## Task requirements
Your task is to copy each line of the material that includes "slots".

## Available data
(* ===== verification/Scheduler.v ===== *)
(** * The region-request scheduler (core/apta_session_scheduler.c,
    core/apta_scheduler_policy.c, waveform/apta_waveform_scheduler.c,
    waveform/apta_waveform_process.c, core/apta_session_detail_contract.c)

    A session holds sixteen request slots.  Each decision scores the active
    requests (priority with bounded aging, deadline, order of arrival), sorts a
    copy of the slots, and asks for the first missing frames of the best one. *)

From S2P Require Import Prelude Platform Ranges.

(** ** Requests *)

Inductive apta_request_state_t : Type :=
| APTA_REQUEST_QUEUED
| APTA_REQUEST_WAITING_FOR_PCM
| APTA_REQUEST_RUNNABLE
| APTA_REQUEST_PARTIALLY_SATISFIED
| APTA_REQUEST_SATISFIED
| APTA_REQUEST_CANCELLED
| APTA_REQUEST_FAILED.

Definition request_state_code (s : apta_request_state_t) : Z :=
  match s with
  | APTA_REQUEST_QUEUED => 0
  | APTA_REQUEST_WAITING_FOR_PCM => 1
  | APTA_REQUEST_RUNNABLE => 2
  | APTA_REQUEST_PARTIALLY_SATISFIED => 3
  | APTA_REQUEST_SATISFIED => 4
  | APTA_REQUEST_CANCELLED => 5
  | APTA_REQUEST_FAILED => 6
  end.

Definition state_is (a b : apta_request_state_t) : bool :=
  request_state_code a =? request_state_code b.

Definition APTA_PRIORITY_BACKGROUND : Z := 32.

Record apta_frame_range_t : Type := {
  fr_struct_size : Z;
  fr_api_version : Z;
  fr_first_frame : Z;
  fr_end_frame : Z
}.

Record apta_region_request_t : Type := {
  rr_struct_size : Z;
  rr_api_version : Z;
  rr_range : apta_frame_range_t;
  rr_feature_mask : Z;
  rr_soft_deadline_monotonic_ns : Z;
  rr_request_id : Z;
  rr_priority : Z
}.

Record apta_internal_request_t : Type := {
  ir_request_id : Z;
  ir_request : apta_region_request_t;
  ir_state : apta_request_state_t;
  ir_diagnostic_code : Z;
  ir_scheduler_skip_count : Z;
  ir_scheduler_enqueue_serial : Z
}.

Record apta_focus_t : Type := {
  fo_struct_size : Z;
  fo_api_version : Z;
  fo_playhead_frame : Z;
  fo_lookbehind_frames : Z;
  fo_lookahead_frames : Z;
  fo_feature_mask : Z;
  fo_priority : Z
}.

Record apta_pcm_request_t : Type := {
  pr_range : Z * Z;
  pr_feature_mask : Z;
  pr_priority : Z;
  pr_request_token : Z
}.

(** The fields of [apta_session_t] and its context the scheduler uses;
    [sc_requests] is the array of sixteen slots. *)
Record scheduler : Type := {
  sc_requests : list apta_internal_request_t;
  sc_next_request_id : Z;
  sc_next_scheduler_enqueue_serial : Z;
  sc_focus : option apta_focus_t;
  sc_total_frames : Z;
  sc_requested_features : Z;
  sc_capabilities : Z
}.

Definition with_requests (s : scheduler) (l : list apta_internal_request_t) : scheduler :=
  {| sc_requests := l;
     sc_next_request_id := sc_next_request_id s;
     sc_next_scheduler_enqueue_serial := sc_next_scheduler_enqueue_serial s;
     sc_focus := sc_focus s; sc_total_frames := sc_total_frames s;
     sc_requested_features := sc_requested_features s; sc_capabilities := sc_capabilities s |}.

(** ** Scores *)

Record apta_internal_schedule_score_t : Type := {
  ss_effective_priority : Z;
  ss_request_id : Z;
  ss_soft_deadline_monotonic_ns : Z;
  ss_enqueue_serial : Z
}.

Definition apta_scheduler_request_is_active (r : apta_internal_request_t) : bool :=
  negb (ir_request_id r =? 0) &&
  negb (state_is (ir_state r) APTA_REQUEST_CANCELLED) &&
  negb (state_is (ir_state r) APTA_REQUEST_FAILED) &&
  negb (state_is (ir_state r) APTA_REQUEST_SATISFIED).

Definition apta_internal_scheduler_score_request (r : apta_internal_request_t)
  : apta_internal_schedule_score_t :=
  if negb (apta_scheduler_request_is_active r)
  then {| ss_effective_priority := 0; ss_request_id := 0;
          ss_soft_deadline_monotonic_ns := 0; ss_enqueue_serial := UINT64_MAX |}
  else
    let base_priority := rr_priority (ir_request r) in
    let remaining := u32 (UINT8_MAX - base_priority) in
    let boost := u32 (ir_scheduler_skip_count r * APTA_INTERNAL_SCHEDULER_AGE_STEP) in
    let boost := if remaining <? boost then remaining else boost in
    {| ss_effective_priority := u32 (base_priority + boost);
       ss_request_id := ir_request_id r;
       ss_soft_deadline_monotonic_ns := rr_soft_deadline_monotonic_ns (ir_request r);
       ss_enqueue_serial := ir_scheduler_enqueue_serial r |}.

Definition apta_internal_scheduler_score_better
    (candidate current : apta_internal_schedule_score_t) : bool :=
  if negb (ss_effective_priority candidate =? ss_effective_priority current)
  then ss_effective_priority current <? ss_effective_priority candidate
  else
    let candidate_has_deadline := negb (ss_soft_deadline_monotonic_ns candidate =? 0) in
    let current_has_deadline := negb (ss_soft_deadline_monotonic_ns current =? 0) in
    if xorb candidate_has_deadline current_has_deadline then candidate_has_deadline
    else if candidate_has_deadline &&
            negb (ss_soft_deadline_monotonic_ns candidate =? ss_soft_deadline_monotonic_ns current)
    then ss_soft_deadline_monotonic_ns candidate <? ss_soft_deadline_monotonic_ns current
    else if negb (ss_enqueue_serial candidate =? ss_enqueue_serial current)
    then ss_enqueue_serial candidate <? ss_enqueue_serial current
    else ss_request_id candidate <? ss_request_id current.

## Problem solution
    A session holds sixteen request slots.  Each decision scores the active
    copy of the slots, and asks for the first missing frames of the best one. *)
    [sc_requests] is the array of sixteen slots. *)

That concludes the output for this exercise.